Corpus: Structured set of text annotated with additional
metadata and details.
Transformation
1. Convert to lower case
2. Remove punctuation
3. Remove stop words (e.g. ‘a’, ‘an’, ‘be’ etc)
Extract Features
1. Convert text string into quantifiable measures
2. Count frequency of each term and form a
vector
Perform Analysis (some approaches)
1. Word frequency
2. Document classification
3. Locating specific set of words
etc.
Text Mining
Sentiment Analysis is the process of determining
whether a piece of writing is positive, negative or
neutral. It’s also known as opinion mining,
deriving the opinion or attitude of a speaker
https://www.lexalytics.com/technology/sentiment
Sentiment Analysis
Text Mining in R
Text mining in R requires following:
Packages
Dataset package
janeaustenr
This package contains the complete text of Jane Austen's 6 completed, published novels,
formatted to be convenient for text analysis
tidyr
Designed for data
tidying
tidytext
It makes text mining
tasks easier, more
effective. Contains
Lexicons
dplyr
a flexible
grammar of
data
manipulation
stringr
Simple, Consistent
Wrappers for
Common String
Operations
ggplot2
Create graphs
Lexicon: The vocabulary of a person, language, or branch of knowledge
R in SQL Server
Running ‘R’ code in T-SQL requires either of the following :
SQL Server 2017 Machine
Learning Services, with the R
language installed
SQL Server 2016 R Services Azure Data Science VM
DEMO
• Perform Text mining using ‘R’ packages ?

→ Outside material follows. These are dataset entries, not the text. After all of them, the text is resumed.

(** * Wisp engine asset pipeline: a shallow embedding of the Python tools

    The development follows the tools of the repository file by file:
    - [Numpy]: the width of the results of NumPy scalar arithmetic, on
      which the pixel loops of the image tools depend;
    - [DepthRle]: the run-length loop shared verbatim by
      [tools/wisp_builder.py] (compile_png_to_sprite) and
      [tools/png_to_spr_standalone.py] (compile_png_to_spr);
    - [WispBuilder]: [tools/wisp_builder.py];
    - [WispVerifier]: [tools/wisp_verifier.py];
    - [PngToSpr]: [tools/png_to_spr_standalone.py];
    - [PaletteConverter]: [tools/wisp_palette_converter.py];
    - [RomBuilderV2]: [tools/wisp_rom_builder_v2.py];
    - [RomBuilder]: [tools/wisp_rom_builder.py].

    Conventions.  A Python [bytes] value is a [list Z] of values in
    [0..255]; a Python [int] is a [Z]; a Python [str] that is only ever
    encoded to or decoded from UTF-8 is represented by its UTF-8 bytes.
    A raised exception is the [None] of an [option] (or a dedicated
    constructor where the kind of failure matters).  An image sample read
    from [np.array(img)] is a [numpy.uint8] scalar: it is a [Z] in
    [0..255], and where a result can leave 8 bits the operations on it go
    through [Numpy.arith], which writes out the width of the result under
    the promotion rules of the installed NumPy. *)

From Stdlib Require Import ZArith List Bool Lia String Ascii.
Import ListNotations.
Local Open Scope Z_scope.

(** ** Option as the exception monad *)

Definition bind {A B : Type} (m : option A) (k : A -> option B) : option B :=
  match m with
  | Some a => k a
  | None => None
  end.

Notation "x <- m ;; k" := (bind m (fun x => k))
  (at level 61, m at next level, right associativity).

Fixpoint mapM {A B : Type} (f : A -> option B) (l : list A) : option (list B) :=
  match l with
  | [] => Some []
  | a :: l' =>
      b <- f a ;;
      bs <- mapM f l' ;;
      Some (b :: bs)
  end.

(** ** Byte strings, slices and [struct] *)

Definition bytes := list Z.

Definition len {A : Type} (l : list A) : Z := Z.of_nat (List.length l).

(** [range n] is Python's [range(n)]. *)
Definition range (n : Z) : list Z := map Z.of_nat (seq 0 (Z.to_nat n)).

(** [slice l a b] is [l[a:b]] for non-negative [a] and [b]: it is clipped
    to the sequence and empty when [b <= a]. *)
Definition slice {A : Type} (l : list A) (a b : Z) : list A :=
  firstn (Z.to_nat (b - a)) (skipn (Z.to_nat a) l).

(** [l[i]] for a non-negative index; out of range raises IndexError. *)
Definition index {A : Type} (l : list A) (i : Z) : option A :=
  if i <? 0 then None else nth_error l (Z.to_nat i).

Fixpoint bytes_eqb (a b : bytes) : bool :=
  match a, b with
  | [], [] => true
  | x :: a', y :: b' => (x =? y) && bytes_eqb a' b'
  | _, _ => false
  end.

(** Little-endian unsigned fields of [struct.pack]: ['<B'], ['<H'], ['<I'].
    A value that does not fit raises [struct.error]. *)
Definition le_bytes (n : nat) (v : Z) : bytes :=
  map (fun k => Z.land (Z.shiftr v (8 * Z.of_nat k)) 255) (seq 0 n).

Definition pack_uint (n : nat) (v : Z) : option bytes :=
  if (0 <=? v) && (v <? 2 ^ (8 * Z.of_nat n)) then Some (le_bytes n v) else None.

Definition pack_B := pack_uint 1.
Definition pack_H := pack_uint 2.
Definition pack_I := pack_uint 4.

(** [struct.pack] with a little-endian format of unsigned fields.  The
    format is read into the sizes of its fields: an optional repeat count,
    then B (1 byte), H (2) or L, I (4). *)
Definition digit_of (c : ascii) : option nat :=
  let n := nat_of_ascii c in
  if (48 <=? n)%nat && (n <=? 57)%nat then Some (n - 48)%nat else None.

• Run ‘R’ script from with in T-SQL ?
Thank you!
Manjeet Singh
Information and Data Management Consultant,
ASG Group
/manjeetsingh-aibipro @manjeetsinghitp

More Related Content

Similar to Text Mining in R

IRJET- Voice based Billing System
IRJET-  	  Voice based Billing SystemIRJET-  	  Voice based Billing System
IRJET- Voice based Billing System
IRJET Journal
 
RDataMining slides-text-mining-with-r
RDataMining slides-text-mining-with-rRDataMining slides-text-mining-with-r
RDataMining slides-text-mining-with-r
Yanchang Zhao
 
Masterclass: Natural Language Processing in Trading with Terry Benzschawel & ...

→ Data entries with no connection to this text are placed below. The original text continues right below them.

(** [GMLMultiPolygonFeatureCollection.getXml] never raises: it gives a
    [wps:Data] element with one [gml:polygonMember] per polygon, in order,
    whose [gml:posList] is the text of the coordinates of the polygon,
    pairwise and separated by spaces (empty for a polygon without points),
    followed by the [gml:ID] 0 of the box. *)
Theorem GMLMultiPolygonFeatureCollection_getXml_result
    (polygons : list (list (Coordinate * Coordinate))) :
  exists dataElement,
    GMLMultiPolygonFeatureCollection_getXml polygons = Ok dataElement /\
    tag dataElement = qualify WPS_NAMESPACE "Data" /\
    map text
      (findall [qualify WPS_NAMESPACE "ComplexData";
                qualify GML_NAMESPACE "featureMembers";
                qualify GML_NAMESPACE "box";
                qualify GML_NAMESPACE "the_geom";
                qualify GML_NAMESPACE "MultiPolygon";
                qualify GML_NAMESPACE "polygonMember";
                qualify GML_NAMESPACE "Polygon";
                qualify GML_NAMESPACE "exterior";
                qualify GML_NAMESPACE "LinearRing";
                qualify GML_NAMESPACE "posList"] dataElement)
      = map (fun polygon => Some (posList polygon)) polygons /\
    map text
      (findall [qualify WPS_NAMESPACE "ComplexData";
                qualify GML_NAMESPACE "featureMembers";
                qualify GML_NAMESPACE "box";
                qualify GML_NAMESPACE "ID"] dataElement)
      = [Some "0"].
Proof.
  exists (multi_polygon_data_element polygons). split.
  { unfold GMLMultiPolygonFeatureCollection_getXml.
    rewrite (mapM_pure _ polygon_member_element polygons) by (intros; reflexivity).
    reflexivity. }
  split; [reflexivity|]. split; [|reflexivity].
  change [qualify WPS_NAMESPACE "ComplexData";
          qualify GML_NAMESPACE "featureMembers";
          qualify GML_NAMESPACE "box";
          qualify GML_NAMESPACE "the_geom";
          qualify GML_NAMESPACE "MultiPolygon";
          qualify GML_NAMESPACE "polygonMember";
          qualify GML_NAMESPACE "Polygon";
          qualify GML_NAMESPACE "exterior";
          qualify GML_NAMESPACE "LinearRing";
          qualify GML_NAMESPACE "posList"]
    with ([qualify WPS_NAMESPACE "ComplexData";
           qualify GML_NAMESPACE "featureMembers";
           qualify GML_NAMESPACE "box";
           qualify GML_NAMESPACE "the_geom";
           qualify GML_NAMESPACE "MultiPolygon"]
          ++ [qualify GML_NAMESPACE "polygonMember";
              qualify GML_NAMESPACE "Polygon";
              qualify GML_NAMESPACE "exterior";
              qualify GML_NAMESPACE "LinearRing";
              qualify GML_NAMESPACE "posList"]).
  rewrite findall_app.
  change (findall [qualify WPS_NAMESPACE "ComplexData";
                   qualify GML_NAMESPACE "featureMembers";
                   qualify GML_NAMESPACE "box";
                   qualify GML_NAMESPACE "the_geom";
                   qualify GML_NAMESPACE "MultiPolygon"]
            (multi_polygon_data_element polygons))
    with [Elem (qualify GML_NAMESPACE "MultiPolygon")
            (list_to_map [("srsDimension", "2");
                          ("srsName", "http://www.opengis.net/gml/srs/epsg.xml#4326")])
            None (map polygon_member_element polygons)].
  cbn [flat_map findall children]. rewrite app_nil_r.
  apply posList_of_polygon_members.
Qed.

(** ** The service object *)

Lemma override_from_spec (process : Process) (rest pre : list Process) (found : bool) :
  override_from process (length pre) rest (pre ++ rest) found =
    (pre ++ map (fun p => if same_identifier process p then process else p) rest,
     found || existsb (same_identifier process) rest).
Proof.
  revert pre found. induction rest as [|p rest IH]; intros pre found.
  - cbn. now rewrite orb_false_r.
  - cbn [override_from map existsb]. unfold same_identifier in *.
    destruct (bool_decide (p_identifier p = p_identifier process)).
    + rewrite insert_app_r_alt by lia. rewrite Nat.sub_diag. cbn [insert list_insert].
      specialize (IH (pre ++ [process]) true).
      rewrite length_app in IH. cbn [length] in IH. rewrite Nat.add_1_r in IH.
      rewrite <- !app_assoc in IH. cbn [app] in IH. rewrite IH.
      cbn [orb]. rewrite orb_true_r. reflexivity.
    + specialize (IH (pre ++ [p]) found).
      rewrite length_app in IH. cbn [length] in IH. rewrite Nat.add_1_r in IH.
      rewrite <- !app_assoc in IH. cbn [app] in IH. rewrite IH. reflexivity.
Qed.

Lemma _parseProcessMetadata_eq (rootElement : Element) (self : WebProcessingService) :
  _parseProcessMetadata rootElement self =
    match Process_init (find (plain "ProcessDescription") rootElement)
            (wps_verbose self) with
    | Raise e => (self, Raise e)
    | Ok process =>
        (set_processes
           (if existsb (same_identifier process) (processes self)
            then map (fun p => if same_identifier process p then process else p)
                   (processes self)
            else map (fun p => if same_identifier process p then process else p)
                   (processes self) ++ [process]) self,
         Ok process)
    end.
Proof.
  unfold _parseProcessMetadata.
  unfold mbind, StateErr_bind, gets, lift, modify, mret, StateErr_ret.
  cbv beta iota.
  destruct (Process_init _ _) as [process|e]; [|reflexivity].
  pose proof (override_from_spec process (processes self) [] false) as Hov.
  cbn [length app orb] in Hov. rewrite Hov.
  destruct self as [u un pw v vb c i pr ops ps]. cbn [processes set_processes].
  destruct (existsb (same_identifier process) ps); reflexivity.
Qed.

(** [_parseProcessMetadata] keeps one description per identifier: every
    process of the list with the identifier of the new one is replaced by
    it, in place, and the new one is added at the end when there was
    none; the others stay where they are. When the description cannot be
    parsed the service is left as it was. *)
Theorem _parseProcessMetadata_result (rootElement : Element)
    (self : WebProcessingService) :
  let out := _parseProcessMetadata rootElement self in
  match Process_init (find (plain "ProcessDescription") rootElement)
          (wps_verbose self) with
  | Raise e => out = (self, Raise e)
  | Ok process =>
      out.2 = Ok process /\
      out.1 = set_processes (processes out.1) self /\
      processes out.1 =
        (if existsb (same_identifier process) (processes self)
         then map (fun p => if same_identifier process p then process else p)
                (processes self)
         else processes self ++ [process]) /\
      In process (processes out.1) /\
      (forall p, In p (processes out.1) ->
         p_identifier p = p_identifier process -> p = process) /\
      length (processes out.1) =
        (if existsb (same_identifier process) (processes self)
         then length (processes self) else S (length (processes self)))
  end.
Proof.
  cbv zeta. rewrite _parseProcessMetadata_eq.
  destruct (Process_init _ _) as [process|e]; [|reflexivity].
  set (replaced := map (fun p => if same_identifier process p then process else p)
                     (processes self)).
  assert (Hlen : length replaced = length (processes self)) by apply length_map.
  assert (Hsame : forall p, In p replaced ->
            p_identifier p = p_identifier process -> p = process).
  { intros p Hin Hid. apply in_map_iff in Hin. destruct Hin as (p0 & <- & _).
    unfold same_identifier in *. destruct (bool_decide_reflect
      (p_identifier p0 = p_identifier process)) as [|Hne]; [reflexivity|].
    contradiction. }
  destruct self as [u un pw v vb c i pr ops ps].
  cbn [processes set_processes fst snd] in *.
  destruct (existsb (same_identifier process) ps) eqn:Hex.
  - split; [reflexivity|]. split; [reflexivity|]. split; [reflexivity|].
    split; [|split; [exact Hsame | exact Hlen]].
    apply existsb_exists in Hex. destruct Hex as (p & Hin & Hp).
    apply in_map_iff. exists p. rewrite Hp. split; [reflexivity | exact Hin].
  - assert (Hid : replaced = ps).
    { subst replaced. clear -Hex. induction ps as [|p ps IH]; [reflexivity|].
      cbn [existsb map] in *. apply orb_false_elim in Hex. destruct Hex as [Hp Hps].
      rewrite Hp, (IH Hps). reflexivity. }
    rewrite Hid in *.
    split; [reflexivity|]. split; [reflexivity|].
    split; [reflexivity|]. split; [apply in_or_app; right; now left|].
    split.
    + intros p Hin Hid'. apply in_app_or in Hin. destruct Hin as [Hin|[<-|[]]];
        [|reflexivity].
      apply Hsame; assumption.
    + rewrite length_app. cbn. lia.
Qed.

Masterclass: Natural Language Processing in Trading with Terry Benzschawel & ...Masterclass: Natural Language Processing in Trading with Terry Benzschawel & ...
Masterclass: Natural Language Processing in Trading with Terry Benzschawel & ...
QuantInsti
 
Fast and accurate sentiment classification us and naive bayes model b516001
Fast and accurate sentiment classification  us and naive bayes model b516001Fast and accurate sentiment classification  us and naive bayes model b516001
Fast and accurate sentiment classification us and naive bayes model b516001
Abhisek Sahoo
 
Introduction to Text Mining
Introduction to Text Mining Introduction to Text Mining
Introduction to Text Mining
Rupak Roy
 
Hindi language as a graphical user interface to relational database for tran...
Hindi language as a graphical user interface to relational  database for tran...Hindi language as a graphical user interface to relational  database for tran...
Hindi language as a graphical user interface to relational database for tran...
IRJET Journal
 
[IJET V2I3P7] Authors: Muthe Sandhya, Shitole Sarika, Sinha Anukriti, Aghav S...
[IJET V2I3P7] Authors: Muthe Sandhya, Shitole Sarika, Sinha Anukriti, Aghav S...[IJET V2I3P7] Authors: Muthe Sandhya, Shitole Sarika, Sinha Anukriti, Aghav S...
[IJET V2I3P7] Authors: Muthe Sandhya, Shitole Sarika, Sinha Anukriti, Aghav S...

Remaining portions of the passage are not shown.